- _Directions_
From the entries below, copy every line that has the word "matched".

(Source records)
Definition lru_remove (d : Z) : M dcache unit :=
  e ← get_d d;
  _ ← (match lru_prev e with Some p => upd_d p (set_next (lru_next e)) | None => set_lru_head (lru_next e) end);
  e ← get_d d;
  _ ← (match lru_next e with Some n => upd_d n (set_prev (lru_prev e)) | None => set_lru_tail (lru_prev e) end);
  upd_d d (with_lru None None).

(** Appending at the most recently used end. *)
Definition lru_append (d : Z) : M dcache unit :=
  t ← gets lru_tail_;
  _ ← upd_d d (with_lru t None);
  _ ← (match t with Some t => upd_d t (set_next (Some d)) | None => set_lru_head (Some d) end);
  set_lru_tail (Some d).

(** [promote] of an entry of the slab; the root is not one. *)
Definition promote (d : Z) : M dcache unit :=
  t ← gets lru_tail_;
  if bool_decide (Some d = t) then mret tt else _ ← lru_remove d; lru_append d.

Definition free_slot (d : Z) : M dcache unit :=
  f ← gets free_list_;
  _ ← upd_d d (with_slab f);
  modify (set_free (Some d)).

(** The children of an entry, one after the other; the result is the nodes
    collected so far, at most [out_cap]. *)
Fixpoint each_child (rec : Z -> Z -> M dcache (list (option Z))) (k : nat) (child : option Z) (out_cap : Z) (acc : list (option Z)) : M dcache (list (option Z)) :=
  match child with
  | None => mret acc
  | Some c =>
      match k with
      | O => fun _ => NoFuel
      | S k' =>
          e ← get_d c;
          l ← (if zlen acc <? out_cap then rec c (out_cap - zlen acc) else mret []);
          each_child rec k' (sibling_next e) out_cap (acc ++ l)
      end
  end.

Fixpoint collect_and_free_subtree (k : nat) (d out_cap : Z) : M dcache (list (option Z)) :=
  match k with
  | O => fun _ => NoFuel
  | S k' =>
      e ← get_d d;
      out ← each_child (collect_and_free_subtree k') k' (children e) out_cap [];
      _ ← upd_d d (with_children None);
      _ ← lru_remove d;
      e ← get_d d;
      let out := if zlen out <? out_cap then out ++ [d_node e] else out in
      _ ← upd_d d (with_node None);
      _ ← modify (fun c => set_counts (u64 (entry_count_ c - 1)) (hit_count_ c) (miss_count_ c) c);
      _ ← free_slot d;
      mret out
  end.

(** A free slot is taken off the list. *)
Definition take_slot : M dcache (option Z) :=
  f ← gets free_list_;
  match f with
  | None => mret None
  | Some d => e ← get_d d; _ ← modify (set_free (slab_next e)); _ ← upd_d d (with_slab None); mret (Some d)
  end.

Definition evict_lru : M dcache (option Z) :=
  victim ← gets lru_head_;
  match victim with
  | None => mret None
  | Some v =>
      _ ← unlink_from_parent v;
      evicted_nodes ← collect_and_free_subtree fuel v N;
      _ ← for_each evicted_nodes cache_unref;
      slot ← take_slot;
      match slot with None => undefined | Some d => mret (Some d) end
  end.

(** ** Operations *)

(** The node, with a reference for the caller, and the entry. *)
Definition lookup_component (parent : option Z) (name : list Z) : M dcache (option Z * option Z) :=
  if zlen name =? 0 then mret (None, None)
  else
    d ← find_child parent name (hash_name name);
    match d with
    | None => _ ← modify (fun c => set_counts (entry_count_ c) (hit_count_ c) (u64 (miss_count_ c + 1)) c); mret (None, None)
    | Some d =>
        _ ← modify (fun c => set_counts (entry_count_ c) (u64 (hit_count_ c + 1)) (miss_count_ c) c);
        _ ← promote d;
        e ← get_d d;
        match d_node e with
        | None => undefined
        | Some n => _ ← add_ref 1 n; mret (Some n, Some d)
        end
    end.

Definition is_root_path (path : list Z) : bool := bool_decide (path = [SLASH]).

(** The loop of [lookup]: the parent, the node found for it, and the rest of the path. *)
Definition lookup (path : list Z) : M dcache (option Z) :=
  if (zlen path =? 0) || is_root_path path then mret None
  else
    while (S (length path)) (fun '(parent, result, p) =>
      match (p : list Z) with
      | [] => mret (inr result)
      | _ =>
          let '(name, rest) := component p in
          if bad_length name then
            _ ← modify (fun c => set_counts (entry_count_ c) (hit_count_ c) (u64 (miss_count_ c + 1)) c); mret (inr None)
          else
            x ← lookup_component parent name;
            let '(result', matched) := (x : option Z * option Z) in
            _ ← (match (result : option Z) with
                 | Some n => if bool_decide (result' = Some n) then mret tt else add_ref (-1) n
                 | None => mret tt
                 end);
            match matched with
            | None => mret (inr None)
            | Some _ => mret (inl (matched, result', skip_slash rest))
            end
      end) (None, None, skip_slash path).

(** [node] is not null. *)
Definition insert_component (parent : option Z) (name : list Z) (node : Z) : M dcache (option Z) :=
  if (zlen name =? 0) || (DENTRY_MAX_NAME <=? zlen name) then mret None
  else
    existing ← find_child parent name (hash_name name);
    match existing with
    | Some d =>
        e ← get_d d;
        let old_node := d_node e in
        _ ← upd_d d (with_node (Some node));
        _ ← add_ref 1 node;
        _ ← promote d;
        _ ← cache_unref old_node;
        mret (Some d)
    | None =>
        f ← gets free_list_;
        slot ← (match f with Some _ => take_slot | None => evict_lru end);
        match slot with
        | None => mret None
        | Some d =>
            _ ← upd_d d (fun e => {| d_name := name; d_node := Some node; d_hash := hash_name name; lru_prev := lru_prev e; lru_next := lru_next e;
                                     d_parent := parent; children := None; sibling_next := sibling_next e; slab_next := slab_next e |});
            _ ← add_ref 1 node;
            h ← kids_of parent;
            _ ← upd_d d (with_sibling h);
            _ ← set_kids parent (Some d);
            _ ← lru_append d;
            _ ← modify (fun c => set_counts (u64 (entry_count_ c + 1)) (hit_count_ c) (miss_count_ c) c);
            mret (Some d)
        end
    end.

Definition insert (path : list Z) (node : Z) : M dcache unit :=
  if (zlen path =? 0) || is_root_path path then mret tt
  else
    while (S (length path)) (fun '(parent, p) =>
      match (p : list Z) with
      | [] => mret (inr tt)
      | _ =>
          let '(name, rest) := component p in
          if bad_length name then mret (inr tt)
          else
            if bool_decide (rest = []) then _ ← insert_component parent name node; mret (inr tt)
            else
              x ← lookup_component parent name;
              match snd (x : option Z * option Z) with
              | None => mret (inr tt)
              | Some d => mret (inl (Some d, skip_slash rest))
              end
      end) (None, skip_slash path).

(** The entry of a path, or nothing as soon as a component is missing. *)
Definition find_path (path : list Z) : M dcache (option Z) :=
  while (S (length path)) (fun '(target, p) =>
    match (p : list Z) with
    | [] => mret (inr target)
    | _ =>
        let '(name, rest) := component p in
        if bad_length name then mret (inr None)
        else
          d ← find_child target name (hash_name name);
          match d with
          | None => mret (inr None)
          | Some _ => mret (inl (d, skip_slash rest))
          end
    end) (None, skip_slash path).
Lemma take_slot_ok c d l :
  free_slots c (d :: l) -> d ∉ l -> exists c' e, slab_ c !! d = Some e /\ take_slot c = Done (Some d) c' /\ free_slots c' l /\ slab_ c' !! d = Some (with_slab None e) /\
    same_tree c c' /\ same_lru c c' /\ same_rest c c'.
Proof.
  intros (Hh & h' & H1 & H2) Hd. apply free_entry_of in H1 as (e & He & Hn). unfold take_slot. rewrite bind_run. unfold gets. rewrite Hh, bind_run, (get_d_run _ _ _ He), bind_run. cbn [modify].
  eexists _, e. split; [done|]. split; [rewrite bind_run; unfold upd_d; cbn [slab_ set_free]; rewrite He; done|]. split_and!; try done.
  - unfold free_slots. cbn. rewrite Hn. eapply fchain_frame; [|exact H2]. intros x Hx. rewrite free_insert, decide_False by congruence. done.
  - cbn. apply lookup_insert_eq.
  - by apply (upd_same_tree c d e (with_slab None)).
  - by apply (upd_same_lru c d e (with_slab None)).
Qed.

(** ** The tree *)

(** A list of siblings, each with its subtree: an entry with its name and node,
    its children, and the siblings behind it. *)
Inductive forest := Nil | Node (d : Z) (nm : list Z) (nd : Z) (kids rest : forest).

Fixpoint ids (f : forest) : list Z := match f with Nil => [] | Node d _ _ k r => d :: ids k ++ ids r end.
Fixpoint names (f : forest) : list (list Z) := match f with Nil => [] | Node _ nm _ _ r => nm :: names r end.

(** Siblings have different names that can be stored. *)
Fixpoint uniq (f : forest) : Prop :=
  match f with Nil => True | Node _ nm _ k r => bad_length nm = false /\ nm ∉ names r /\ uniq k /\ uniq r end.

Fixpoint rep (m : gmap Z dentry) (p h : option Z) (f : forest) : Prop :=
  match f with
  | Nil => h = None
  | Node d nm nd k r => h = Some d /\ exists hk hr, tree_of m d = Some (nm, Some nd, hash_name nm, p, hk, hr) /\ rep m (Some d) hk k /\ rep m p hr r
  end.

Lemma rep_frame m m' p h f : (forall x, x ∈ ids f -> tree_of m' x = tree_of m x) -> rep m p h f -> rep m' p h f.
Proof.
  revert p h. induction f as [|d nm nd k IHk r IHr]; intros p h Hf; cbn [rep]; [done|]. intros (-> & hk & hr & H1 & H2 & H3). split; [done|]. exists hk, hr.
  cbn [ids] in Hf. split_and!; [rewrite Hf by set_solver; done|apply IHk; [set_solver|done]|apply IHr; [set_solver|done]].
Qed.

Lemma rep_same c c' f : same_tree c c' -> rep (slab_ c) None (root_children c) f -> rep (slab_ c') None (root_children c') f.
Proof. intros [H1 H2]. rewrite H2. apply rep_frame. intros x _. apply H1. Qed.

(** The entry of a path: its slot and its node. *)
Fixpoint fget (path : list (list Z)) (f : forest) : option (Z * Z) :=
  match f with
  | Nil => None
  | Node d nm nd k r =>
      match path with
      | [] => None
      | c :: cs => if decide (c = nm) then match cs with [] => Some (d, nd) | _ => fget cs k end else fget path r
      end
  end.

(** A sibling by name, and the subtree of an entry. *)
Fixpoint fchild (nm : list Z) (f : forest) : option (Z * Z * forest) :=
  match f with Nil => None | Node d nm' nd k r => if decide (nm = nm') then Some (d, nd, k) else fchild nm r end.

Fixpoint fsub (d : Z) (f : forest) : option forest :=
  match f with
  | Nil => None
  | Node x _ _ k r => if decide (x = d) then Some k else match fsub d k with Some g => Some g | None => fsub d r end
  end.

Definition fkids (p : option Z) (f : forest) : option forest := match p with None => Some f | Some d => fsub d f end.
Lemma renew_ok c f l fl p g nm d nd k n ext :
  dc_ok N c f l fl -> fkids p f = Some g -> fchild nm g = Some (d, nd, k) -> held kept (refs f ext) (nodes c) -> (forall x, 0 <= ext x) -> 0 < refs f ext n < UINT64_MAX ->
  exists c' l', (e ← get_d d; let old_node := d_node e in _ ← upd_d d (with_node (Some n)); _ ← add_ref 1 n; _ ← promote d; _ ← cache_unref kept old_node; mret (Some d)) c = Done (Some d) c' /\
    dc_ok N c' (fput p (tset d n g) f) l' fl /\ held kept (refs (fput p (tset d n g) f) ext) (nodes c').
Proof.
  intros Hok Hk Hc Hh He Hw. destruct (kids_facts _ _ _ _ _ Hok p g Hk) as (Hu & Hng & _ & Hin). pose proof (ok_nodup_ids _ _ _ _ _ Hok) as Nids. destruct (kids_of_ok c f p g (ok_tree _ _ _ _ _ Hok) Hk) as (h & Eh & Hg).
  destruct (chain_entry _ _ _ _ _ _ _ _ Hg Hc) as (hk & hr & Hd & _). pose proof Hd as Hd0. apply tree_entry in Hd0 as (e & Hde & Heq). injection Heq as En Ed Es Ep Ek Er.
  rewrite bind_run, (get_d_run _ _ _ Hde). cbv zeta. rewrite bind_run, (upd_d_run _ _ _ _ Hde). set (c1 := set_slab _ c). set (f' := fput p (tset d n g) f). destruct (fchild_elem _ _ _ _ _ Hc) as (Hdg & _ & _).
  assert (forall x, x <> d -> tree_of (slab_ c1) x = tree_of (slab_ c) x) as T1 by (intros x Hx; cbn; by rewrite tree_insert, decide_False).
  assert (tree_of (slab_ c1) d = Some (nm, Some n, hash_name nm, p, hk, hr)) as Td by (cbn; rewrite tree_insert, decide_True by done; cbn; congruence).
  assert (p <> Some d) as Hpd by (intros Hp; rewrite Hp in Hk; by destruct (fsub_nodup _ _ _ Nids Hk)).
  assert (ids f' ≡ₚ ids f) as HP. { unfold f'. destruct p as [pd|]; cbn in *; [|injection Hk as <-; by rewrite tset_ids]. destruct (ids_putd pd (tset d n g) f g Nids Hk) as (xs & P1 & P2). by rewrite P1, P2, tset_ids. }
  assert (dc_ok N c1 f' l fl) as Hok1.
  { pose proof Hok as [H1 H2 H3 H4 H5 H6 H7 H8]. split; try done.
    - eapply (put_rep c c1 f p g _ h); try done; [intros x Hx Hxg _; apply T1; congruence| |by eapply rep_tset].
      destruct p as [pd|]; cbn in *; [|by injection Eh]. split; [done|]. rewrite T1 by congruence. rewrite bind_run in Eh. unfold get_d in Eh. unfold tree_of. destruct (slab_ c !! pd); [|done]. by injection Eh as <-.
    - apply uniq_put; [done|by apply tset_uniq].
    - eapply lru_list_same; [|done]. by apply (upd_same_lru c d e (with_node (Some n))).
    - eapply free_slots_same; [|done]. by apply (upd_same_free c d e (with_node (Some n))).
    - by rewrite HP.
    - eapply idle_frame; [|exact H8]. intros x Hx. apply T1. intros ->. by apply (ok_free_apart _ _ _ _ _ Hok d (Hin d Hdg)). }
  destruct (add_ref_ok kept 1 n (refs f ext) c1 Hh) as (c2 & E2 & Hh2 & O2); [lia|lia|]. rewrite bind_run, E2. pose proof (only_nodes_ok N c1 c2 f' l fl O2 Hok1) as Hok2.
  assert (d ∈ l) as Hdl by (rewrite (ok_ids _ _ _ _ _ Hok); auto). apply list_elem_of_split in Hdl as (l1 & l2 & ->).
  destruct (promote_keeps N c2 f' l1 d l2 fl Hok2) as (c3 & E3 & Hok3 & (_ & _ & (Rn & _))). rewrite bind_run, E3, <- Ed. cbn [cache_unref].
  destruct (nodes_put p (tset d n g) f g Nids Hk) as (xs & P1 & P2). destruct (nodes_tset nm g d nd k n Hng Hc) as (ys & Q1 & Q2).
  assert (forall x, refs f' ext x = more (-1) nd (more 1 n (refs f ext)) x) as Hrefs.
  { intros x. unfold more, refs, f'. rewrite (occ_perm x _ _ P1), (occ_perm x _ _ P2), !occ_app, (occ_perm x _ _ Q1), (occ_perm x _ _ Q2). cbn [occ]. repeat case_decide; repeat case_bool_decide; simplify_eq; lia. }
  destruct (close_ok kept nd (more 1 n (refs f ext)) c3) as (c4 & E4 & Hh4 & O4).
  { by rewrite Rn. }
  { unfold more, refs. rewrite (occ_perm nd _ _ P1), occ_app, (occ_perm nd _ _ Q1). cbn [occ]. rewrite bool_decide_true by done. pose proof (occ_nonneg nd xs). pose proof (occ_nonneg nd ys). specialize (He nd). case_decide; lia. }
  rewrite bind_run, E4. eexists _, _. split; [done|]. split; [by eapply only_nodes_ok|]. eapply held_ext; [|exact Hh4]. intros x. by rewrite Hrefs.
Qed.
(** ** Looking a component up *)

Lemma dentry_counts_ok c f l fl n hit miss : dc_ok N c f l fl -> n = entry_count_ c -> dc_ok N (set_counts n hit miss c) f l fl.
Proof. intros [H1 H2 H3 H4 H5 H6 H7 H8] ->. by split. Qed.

- _Answer to the exercise_
            let '(result', matched) := (x : option Z * option Z) in
            match matched with
            | Some _ => mret (inl (matched, result', skip_slash rest))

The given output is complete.